Items I STILL depend on buying in dehydrated – or canned – include soups (no pressure canner – YET), meats, poultry or fish (see previous note), squash (I like the flavor better with freeze dried at least on SUMMER squash!), eggs, milk (still haven’t’ found a price I like for butter or cheese – other than buying in cheese in the large paraffin coated wheels, which I can’t find either!), whole grains. Although I have a grinder, I don’t have the land area to raise wheat, rye, buckwheat, rice,or oats – although I used to raise all this (except rice) when I lived on the farm – and would hand scythe, bundle and stack, beat with a plastic baseball bat to separate out the grain from the straw, winnow as well as grind. (high school and town folk used to drive out my way daily to see what the “crazy lady” was doing!

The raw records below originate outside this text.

(** * Team roster: a shallow embedding of [team_roster.py]

    The script keeps one module-level list [team] of [TeamMember] objects
    and offers three functions on it: [display_team], [add_member] and
    [find_member].  Each Python function becomes a computation in a state
    monad over [World], the part of the interpreter state the script can
    observe: the global list, the text written to standard output so far,
    and the allocation counter that gives every constructed object its
    identity. *)

From Stdlib Require Import String Ascii List Arith Lia Bool DecimalString.
From ExtLib Require Import Structures.Monad Structures.MonadState.
From ExtLib Require Import Data.Monads.StateMonad.
Import ListNotations.
Import MonadNotation.
Local Open Scope string_scope.
Local Open Scope list_scope.
Local Open Scope monad_scope.

Set Implicit Arguments.

(** ** The Python built-ins the script relies on *)

Module PyStr.

(** The line terminator [print] writes after its argument. *)
Definition nl : string := String (ascii_of_nat 10) EmptyString.

(** [s * n] on strings. *)
Fixpoint mul (s : string) (n : nat) : string :=
  match n with
  | O => EmptyString
  | S n' => (s ++ mul s n')%string
  end.

(** How an f-string renders a non-negative [int]: decimal digits, no
    sign, no leading zero. *)
Definition format_int (n : nat) : string :=
  NilEmpty.string_of_uint (Nat.to_uint n).

(** [str.lower] restricted to ASCII text: the letters [A]..[Z] move to
    [a]..[z], every other character stays.  On text made of ASCII
    characters only this is what [str.lower] computes. *)
Definition lower_char (c : ascii) : ascii :=
  let n := nat_of_ascii c in
  if ((65 <=? n) && (n <=? 90))%nat then ascii_of_nat (n + 32) else c.

Fixpoint lower_ascii (s : string) : string :=
  match s with
  | EmptyString => EmptyString
  | String c s' => String (lower_char c) (lower_ascii s')
  end.

(** A text is ASCII when each of its characters is below 128. *)
Fixpoint is_ascii (s : string) : bool :=
  match s with
  | EmptyString => true
  | String c s' => (nat_of_ascii c <? 128)%nat && is_ascii s'
  end.

(** What the development assumes of the interpreter's [str.lower]
    wherever a statement depends on more than its being a function:
    on ASCII text it is [lower_ascii], and lowering twice is lowering
    once. *)
Record lower_spec (lower : string -> string) : Prop := {
  lower_on_ascii : forall s, is_ascii s = true -> lower s = lower_ascii s;
  lower_idempotent : forall s, lower (lower s) = lower s
}.

End PyStr.

(** ** Objects and interpreter state *)

(** [class TeamMember]: the three attributes set by [__init__], together
    with the identity [oid] the object receives when it is constructed.
    Two members built from the same three strings are distinct objects in
    Python, and they differ in [oid] here. *)
Record TeamMember : Type := mkTeamMember {
  oid : nat;
  name : string;
  role : string;
  favorite_language : string
}.

(** [TeamMember.introduce] *)
Definition introduce (self : TeamMember) : string :=
  ("Hi! I'm " ++ name self ++ ", a " ++ role self
    ++ ". I love coding in " ++ favorite_language self ++ "!")%string.

(** What a call returns: [None], or a reference to a member. *)
Inductive value : Type :=
| VNone
| VMember (member : TeamMember).

Record World : Type := mkWorld {
  next_oid : nat;           (* identity of the next object constructed *)
  team : list TeamMember;   (* the module-level list [team] *)
  stdout : string           (* everything written to standard output *)
}.

Definition Py : Type -> Type := state World.

(** [print(s)]: [s] and a line terminator go to standard output. *)
Definition print (s : string) : Py unit :=
  w <- get ;;
  put (mkWorld (next_oid w) (team w) (stdout w ++ s ++ PyStr.nl)%string).

(** [TeamMember(name, role, favorite_language)]: a fresh object. *)
Definition new_TeamMember (name role favorite_language : string)
  : Py TeamMember :=
  w <- get ;;
  put (mkWorld (S (next_oid w)) (team w) (stdout w)) ;;
  ret (mkTeamMember (next_oid w) name role favorite_language).

(** [team = [...]] *)
Definition team_assign (l : list TeamMember) : Py unit :=
  w <- get ;;
  put (mkWorld (next_oid w) l (stdout w)).

(** [team.append(m)] *)
Definition team_append (m : TeamMember) : Py unit :=
  w <- get ;;
  put (mkWorld (next_oid w) (team w ++ [m]) (stdout w)).

(** [for x in l: body(x)], for a body that leaves [l] alone. *)
Fixpoint for_each (A : Type) (l : list A) (body : A -> Py unit) : Py unit :=
  match l with
  | [] => ret tt
  | x :: l' => body x ;; for_each l' body
  end.

(** ** The script *)

(** The module-level statement that builds the seed list. *)
Definition team_init : Py unit :=
  m0 <- new_TeamMember "Alice Chen" "Senior Developer" "Python" ;;
  m1 <- new_TeamMember "Bob Wang" "DevOps Engineer" "Go" ;;
  m2 <- new_TeamMember "Carol Lin" "Frontend Developer" "JavaScript" ;;
  team_assign [m0; m1; m2].

Definition display_team : Py value :=
  print (PyStr.mul "=" 50) ;;
  print "TEAM ROSTER" ;;
  print (PyStr.mul "=" 50) ;;
  members <- gets team ;;
  for_each members (fun member => print (introduce member)) ;;
  members' <- gets team ;;
  print (PyStr.nl ++ "Total team members: "
           ++ PyStr.format_int (length members'))%string ;;
  print (PyStr.mul "=" 50) ;;
  ret VNone.

Definition add_member (name role favorite_language : string) : Py value :=
  new_member <- new_TeamMember name role favorite_language ;;
  team_append new_member ;;
  print ("Welcome " ++ name ++ " to the team!")%string ;;
  ret VNone.

Section Find.

(** The interpreter's [str.lower]. *)
Variable lower : string -> string.

(** A member answers a query when the two names agree once lowered. *)
Definition answers (query : string) (m : TeamMember) : Prop :=
  lower (name m) = lower query.

(** The loop of [find_member], which leaves at the first hit. *)
Fixpoint find_loop (members : list TeamMember) (query : string) : value :=
  match members with
  | [] => VNone
  | member :: rest =>
      if (lower (name member) =? lower query)%string
      then VMember member
      else find_loop rest query
  end.

Definition find_member (query : string) : Py value :=
  members <- gets team ;;
  ret (find_loop members query).

End Find.

(** [if __name__ == "__main__": display_team()] *)
Definition main : Py value := display_team.

(** The whole script, run as a program. *)
Definition script : Py value := team_init ;; main.

(** The interpreter state before the first statement of the script. *)
Definition boot : World := mkWorld 0 [] EmptyString.

(** The state once the module-level statements have run. *)
Definition seeded : World := execState team_init boot.

(** ** Expected texts *)

Definition banner : string :=
  "==================================================".

Definition unlines (ls : list string) : string :=
  fold_right (fun l acc => (l ++ PyStr.nl ++ acc)%string) EmptyString ls.

(** The block of section 6 of the specification. *)
Definition golden : string :=
  unlines
    [ banner;
      "TEAM ROSTER";
      banner;
      "Hi! I'm Alice Chen, a Senior Developer. I love coding in Python!";
      "Hi! I'm Bob Wang, a DevOps Engineer. I love coding in Go!";
      "Hi! I'm Carol Lin, a Frontend Developer. I love coding in JavaScript!";
      EmptyString;
      "Total team members: 3";
      banner ].

(** The block [display_team] writes for a given list of members. *)
Definition block (members : list TeamMember) : string :=
  unlines
    ([banner; "TEAM ROSTER"; banner]
       ++ map introduce members
       ++ [EmptyString;
           ("Total team members: " ++ PyStr.format_int (length members))%string;
           banner]).

(** ** Sequences of calls *)

(** A caller of the module can do three things with the roster. *)
Inductive call : Type :=
| CallAdd (name role favorite_language : string)
| CallFind (query : string)
| CallDisplay.

Definition run_call (lower : string -> string) (c : call) : Py value :=
  match c with
  | CallAdd n r f => add_member n r f
  | CallFind q => find_member lower q
  | CallDisplay => display_team
  end.

Fixpoint run_calls (lower : string -> string) (cs : list call) : Py unit :=
  match cs with
  | [] => ret tt
  | c :: cs' => run_call lower c ;; run_calls lower cs'
  end.

(** How many of the calls are [add_member] calls. *)
Fixpoint adds (cs : list call) : nat :=
  match cs with
  | [] => 0
  | CallAdd _ _ _ :: cs' => S (adds cs')
  | _ :: cs' => adds cs'
  end.

(** The member [add_member n r f] constructs when run in [w]. *)
Definition constructed (w : World) (n r f : string) : TeamMember :=
  mkTeamMember (next_oid w) n r f.

(** What one call adds to the list. *)
Definition appended (w : World) (c : call) : list TeamMember :=
  match c with
  | CallAdd n r f => [constructed w n r f]
  | _ => []
  end.

(** The three texts a member was built from. *)
Definition attrs (m : TeamMember) : string * string * string :=
  (name m, role m, favorite_language m).

(** One [add_member] call per triple, in the order given. *)
Definition add_calls (ts : list (string * string * string)) : list call :=
  map (fun t => CallAdd (fst (fst t)) (snd (fst t)) (snd t)) ts.

(** The line [add_member] writes, terminator included. *)
Definition welcome (n : string) : string :=
  (("Welcome " ++ n ++ " to the team!") ++ PyStr.nl)%string.

(** What one call writes to standard output. *)
Definition written (w : World) (c : call) : string :=
  match c with
  | CallAdd n _ _ => welcome n
  | CallFind _ => EmptyString
  | CallDisplay =>
      unlines
        ([banner; "TEAM ROSTER"; banner]
           ++ map introduce (team w)
           ++ [EmptyString;
               ("Total team members: "
                  ++ PyStr.format_int (length (team w)))%string;
               banner])
  end.

(** Every object in the list was allocated before the counter's present
    value, and no identity occurs twice. *)
Definition fresh_ids (w : World) : Prop :=
  Forall (fun m => oid m < next_oid w) (team w)
  /\ NoDup (map oid (team w)).

(** Line terminators in a text. *)
Fixpoint count_nl (s : string) : nat :=
  match s with
  | EmptyString => 0
  | String c s' =>
      (if Ascii.eqb c (ascii_of_nat 10) then 1 else 0) + count_nl s'
  end.

(** Line terminators inside the three attributes of a member. *)
Definition attr_nl (m : TeamMember) : nat :=
  count_nl (name m) + count_nl (role m) + count_nl (favorite_language m).

(** The members a sequence of calls constructs, in the order it constructs
    them, when the allocation counter stands at [k] as the sequence
    starts. *)
Fixpoint added_by (k : nat) (cs : list call) : list TeamMember :=
  match cs with
  | [] => []
  | CallAdd n r f :: cs' => mkTeamMember k n r f :: added_by (S k) cs'
  | _ :: cs' => added_by k cs'
  end.

(** ** Auxiliary facts *)

Lemma app_nil_r_string (s : string) : (s ++ EmptyString)%string = s.
Proof. induction s as [|c s IH]; simpl; [reflexivity | now rewrite IH]. Qed.

Lemma app_assoc_string (a b c : string) :
  (a ++ (b ++ c))%string = ((a ++ b) ++ c)%string.
Proof. induction a as [|x a IH]; simpl; [reflexivity | now rewrite IH]. Qed.

Lemma unlines_app (xs ys : list string) :
  unlines (xs ++ ys) = (unlines xs ++ unlines ys)%string.
Proof.
  induction xs as [|x xs IH]; [reflexivity |].
  change (unlines ((x :: xs) ++ ys))
    with (x ++ PyStr.nl ++ unlines (xs ++ ys))%string.
  change (unlines (x :: xs)) with (x ++ PyStr.nl ++ unlines xs)%string.
  rewrite IH. now rewrite !app_assoc_string.
Qed.

(** Sequencing threads the state from the first computation to the next. *)
Lemma runState_bind (A B : Type) (c : Py A) (k : A -> Py B) (w : World) :
  runState (bind c k) w
  = runState (k (evalState c w)) (execState c w).
Proof.
  unfold evalState, execState. cbn [bind Monad_state runState].
  now destruct (runState c w).
Qed.

Lemma print_run (s : string) (w : World) :
  runState (print s) w
  = (tt, mkWorld (next_oid w) (team w) (stdout w ++ s ++ PyStr.nl)%string).
Proof. reflexivity. Qed.

(** The loop of [display_team] writes one introduction per member, in list
    order, and touches nothing but standard output. *)
Lemma for_each_introduce_run (l : list TeamMember) (w : World) :
  runState (for_each l (fun member => print (introduce member))) w
  = (tt, mkWorld (next_oid w) (team w)
           (stdout w ++ unlines (map introduce l))%string).
Proof.
  revert w. induction l as [|m l IH]; intros [k t out].
  - simpl. now rewrite app_nil_r_string.
  - cbn [for_each map]. change (unlines (introduce m :: map introduce l))
      with (introduce m ++ PyStr.nl ++ unlines (map introduce l))%string.
    cbn [bind Monad_state runState]. rewrite print_run. cbn [snd fst].
    rewrite IH. cbn [next_oid team stdout snd].
    now rewrite !app_assoc_string.
Qed.

Lemma display_team_run (w : World) :
  runState display_team w
  = (VNone, mkWorld (next_oid w) (team w) (stdout w ++ block (team w))%string).
Proof.
  destruct w as [k t out]. unfold display_team, block.
  cbn [bind Monad_state runState gets MonadState_state print get put
       next_oid team stdout fst snd ret].
  rewrite for_each_introduce_run.
  cbn [next_oid team stdout fst snd]. f_equal. f_equal.
  rewrite !unlines_app. cbn [unlines fold_right].
  change (PyStr.mul "=" 50) with banner.
  now rewrite ?app_assoc_string, ?app_nil_r_string.
Qed.

Lemma add_member_run (n r f : string) (w : World) :
  runState (add_member n r f) w
  = (VNone,
     mkWorld (S (next_oid w))
       (team w ++ [mkTeamMember (next_oid w) n r f])
       (stdout w ++ ("Welcome " ++ n ++ " to the team!") ++ PyStr.nl)%string).
Proof. reflexivity. Qed.

Lemma find_member_run (lower : string -> string) (q : string) (w : World) :
  runState (find_member lower q) w = (find_loop lower (team w) q, w).
Proof. destruct w; reflexivity. Qed.

Example banner_is_50_equals : banner = PyStr.mul "=" 50.
Proof. reflexivity. Qed.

Was a BUSY road! for a road so way back of beyond!)
AngieG9 says
I didn’t know you could dry potatoes. I have oven dried a lot of things, and am going to have my son help me build a hanging dryer to put in the window so I won’t have to use the electricity for drying. As for squash, I’ve tried to can it and it wasn’t any good, tried to freeze it–no good. The only solution I ever found was to plant only 1 or 2 plants and they would produce enough to feed the entire county all summer. That was, until my mom found a recipe for squash relish, which I still use to can every squash I can get my hands on. Now, in the city, I don’t have the space for a garden, so I have to wait for the farm truck ladies to come by with their bounty, then make my relish. And I have to remember that I live alone, so I don’t have to make tons of it any more, just enough to last me a year. Love relish with my beans and cornbread. Also love fried green tomatoes, so I can some for winter, so I can open a jar and get the taste of summer during a cold, rainy, sleeting day. I just wish I had a half acre left so I could have a small garden. You just never appreciate what you have until it’s gone sometimes.
barbara says
i didn’t know that you could vacuum seal and then not use the fridge, but just store the jar. i thought that you could only room-temp store after something was canned.
Linda Steller says
Oh yum! I am optimistically looking forward to being able to eat carbs in my future (even though I’ve not heard from the insurance company yet). I can’t grow a lot on my little plot here in town, but I’m thinking of heading out to the farm to the north of me in a few days for their u-pick cherries. They are so good. For now, I can probably only eat a few at a time, but if I pit them and free them into little marbles, I can bag them up and freeze them. They keep for a long time. I dry a lot of things in my little dehydrator, and I make my own jerky.